Cuatro palabritas a cerca del Ministerio Relámpago habrían sido más rico manjar de aquel festín de Historia viva; pero no se presentó la narradora en este singular caso tan bien dispuesta á la confianza como en otros. Más generosa que sincera, amparó con ardientes elogios la memoria de la monja Patrocinio. «Era  una mujer muy buena–nos dijo–; era una santa y no se metía en política ni en cosas del Gobierno. Intervino, sí, en asuntos de mi familia, para que mi marido y yo hiciéramos las paces, pero nada más. La gente desocupada inventó mil catálogos, que han corrido por toda España y por todo el mundo… Cierto que aquel cambio de ministerio fué una equivocación; pero al siguiente día quedó todo arreglado… Yo tenía entonces diecinueve años… Este me aconseja una cosa, aquél otra, y luego venía un tercero que me decía: ni aquello ni esto debes hacer, sino lo de más allá…  Pónganse ustedes en mi caso. Diecinueve años y metida en un laberinto, por el cual tenía que andar palpando las paredes, pues no había luz que me guiara.

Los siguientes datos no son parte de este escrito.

(* ===== verification/Datagram.v ===== *)
(** webtransport/datagram.rs: HTTP datagrams of a WebTransport session (RFC 9297
    Section 2.1). *)

From S2P Require Import Prelude Codec Varint.

Inductive DatagramError := DatagramInvalidSessionId | DatagramSessionIdOutOfRange.
Record Datagram := mkDatagram { dg_session_id : Z; dg_payload : bytes }.
Inductive DatagramDecodeError := DatagramBufferTooShort | InvalidQuarterStreamId.

#[export] Instance DatagramDecodeError_eq_dec : EqDecision DatagramDecodeError.
Proof. solve_decision. Defined.

Definition datagram_new (session_id : Z) (payload : bytes) : result DatagramError Datagram :=
  match varint_new session_id with
  | Err _ => Err DatagramSessionIdOutOfRange
  | Ok _ =>
    if negb (session_id mod 4 =? 0) then Err DatagramInvalidSessionId else Ok (mkDatagram session_id payload)
  end.

Definition quarter_stream_id (d : Datagram) : Z := dg_session_id d / 4.

(** [None] is the panic of the [expect]. *)
Definition encode_datagram (d : Datagram) (buf : bytes) : option bytes :=
  qsi ← ok (varint_new (quarter_stream_id d));
  Some (encode_into_vec buf qsi ++ dg_payload d).

Definition checked_mul (a b : Z) : option Z := if a * b <=? U64_MAX then Some (a * b) else None.

Definition decode_datagram (buf : bytes) : result DatagramDecodeError (Datagram * Z) :=
  '(qsi, varint_len) ← map_err (fun _ => DatagramBufferTooShort) (decode buf);
  if 2 ^ 60 - 1 <? qsi then Err InvalidQuarterStreamId
  else
    session_id ← ok_or (checked_mul qsi 4) InvalidQuarterStreamId;
    Ok (mkDatagram session_id (drop_z varint_len buf), len buf).

(** The ids of client-initiated bidirectional streams. *)
Definition session_id_ok (id : Z) : Prop := 0 <= id <= VARINT_MAX /\ id mod 4 = 0.

Lemma datagram_new_ok id payload d : 0 <= id -> datagram_new id payload = Ok d -> d = mkDatagram id payload /\ session_id_ok id.
Proof.
  intros Hi. unfold datagram_new, varint_new. case_z; [done|]. case_z; [|done]. by intros [= <-].
Qed.

Lemma encode_datagram_total d buf : session_id_ok (dg_session_id d) -> is_Some (encode_datagram d buf).
Proof.
  intros [Hi Hm]. unfold encode_datagram, quarter_stream_id, varint_new. pose proof (Z.div_mod (dg_session_id d) 4).
  rewrite (proj2 (Z.ltb_ge VARINT_MAX _)) by lia. cbn. eauto.
Qed.

(** What decodes is a datagram of such a session, and all of the buffer. *)
Lemma decode_datagram_sound bs d n : bytes_ok bs -> decode_datagram bs = Ok (d, n) ->
  session_id_ok (dg_session_id d) /\ n = len bs.
Proof.
  intros Hb. unfold decode_datagram. destruct (decode bs) as [[q m]|e] eqn:E; cbn; [|done].
  apply decode_inv in E as (Hq & _); [|done]. unfold varint_ok in Hq. case_z; [done|].
  unfold checked_mul. rewrite (proj2 (Z.leb_le _ U64_MAX)) by (unfold U64_MAX; lia). cbn. intros [= <- <-].
  unfold session_id_ok, VARINT_MAX. cbn. rewrite Z_mod_mult. lia.
Qed.

(** ** Properties *)

(** Datagrams round trip: [new] accepts exactly the ids of client-initiated
    bidirectional streams; such a datagram encodes without a panic and decodes to itself,
    all bytes consumed; and whatever decodes is a datagram of such a session, whose encoding
    decodes to it again. A quarter stream id beyond 2^60 - 1 is refused as such. *)
Theorem datagram_roundtrip id payload bs : 0 <= id -> bytes_ok bs ->
  match datagram_new id payload with
  | Ok d => session_id_ok id /\ d = mkDatagram id payload /\
      exists out, encode_datagram d [] = Some out /\ decode_datagram out = Ok (d, len out)
  | Err DatagramSessionIdOutOfRange => VARINT_MAX < id
  | Err DatagramInvalidSessionId => id mod 4 <> 0
  end /\
  match decode_datagram bs with
  | Ok (d, n) => session_id_ok (dg_session_id d) /\ n = len bs /\
      exists out, encode_datagram d [] = Some out /\ decode_datagram out = Ok (d, len out)
  | Err DatagramBufferTooShort => exists e, decode bs = Err e
  | Err InvalidQuarterStreamId => exists q n, decode bs = Ok (q, n) /\ 2 ^ 60 - 1 < q
  end.
Proof.
  intros Hid Hb.
  assert (forall d, session_id_ok (dg_session_id d) ->
    exists out, encode_datagram d [] = Some out /\ decode_datagram out = Ok (d, len out)) as Hrt.
  { intros [i p] [Hi Hm]. cbn in Hi, Hm. unfold encode_datagram, quarter_stream_id. cbn [dg_session_id dg_payload].
    pose proof (Z.div_mod i 4). unfold VARINT_MAX in Hi.
    assert (varint_ok (i / 4)) as Hq by (unfold varint_ok, VARINT_MAX; lia).
    unfold varint_new. rewrite (proj2 (Z.ltb_ge VARINT_MAX _)) by apply Hq. cbn.
    eexists. split; [done|]. rewrite encode_into_vec_app by done. unfold decode_datagram. cbn [app].
    rewrite decode_encode_raw by done. cbn. rewrite (proj2 (Z.ltb_ge (2 ^ 60 - 1) _)) by lia.
    unfold checked_mul. rewrite (proj2 (Z.leb_le _ U64_MAX)) by (unfold U64_MAX; lia). cbn.
    rewrite drop_z_app_eq by by rewrite len_encode_raw. do 3 f_equal. lia. }
  split.
  - unfold datagram_new, varint_new. case_z; [done|]. case_z; [|done]. cbn [negb].
    assert (session_id_ok id) by done. split_and!; [done..|]. by apply Hrt.
  - destruct (decode_datagram bs) as [[d n]|e] eqn:E.
    + apply decode_datagram_sound in E as [Hs ->]; [|done]. split_and!; [done..|]. by apply Hrt.
    + revert E. unfold decode_datagram. destruct (decode bs) as [[q m]|e'] eqn:Ed; cbn; [|intros [= <-]; by exists e'].
      case_z; [intros [= <-]; by exists q, m|]. apply decode_inv in Ed as ([? Hq] & _); [|done].
      unfold checked_mul. by rewrite (proj2 (Z.leb_le _ U64_MAX)) by (unfold U64_MAX; lia).
Qed.

Lemma datagram_roundtrip_witness :
  datagram_new 6 [1] = Err DatagramInvalidSessionId /\
  exists out, encode_datagram (mkDatagram 8 [7; 9]) [] = Some out /\
    decode_datagram out = Ok (mkDatagram 8 [7; 9], len out).
Proof.
  split; [reflexivity|].
  destruct (datagram_roundtrip 8 [7; 9] [2; 1]) as [(_ & _ & H) _]; [discriminate|solve_bytes|]. exact H.
Defined.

Si alguno me encendía una luz, venía otro y me la apagaba…» Gustosa de tratar ese tema, no se recató para decirnos cuán difíciles fueron para ella los comienzos de su reinado, expuesto á mil tropiezos por no tener á nadie que desinteresadamente la guiara y aconsejara. «Los que podían hacerlo no sabían una palabra de Gobiernos constitucionales; eran cortesanos que sólo  entendían de etiqueta, y cómo se tratara de política, no había quien los sacara del absolutismo. Los que eran ilustrados y sabían de constitución y de todas estas cosas, no nos aleccionaban sino en los casos que pudieran serles favorables, dejándome a obscuras si se trataba de algo en que mi buen conocimiento pudieran favorecer al contrario. ¿Qué había de hacer yo, tan jovencilla, reina á los catorce años, sin ningún freno en mi voluntad, con todo el dinero á manos para mis antojos y para darnos al gusto de favorecer a los necesitados; no viendo a mi lado más que personas que se doblaban como cañas, ni oyendo más que voces de adulación que me aturdían? ¿Qué había de hacer yo?… Póngase en mi caso…»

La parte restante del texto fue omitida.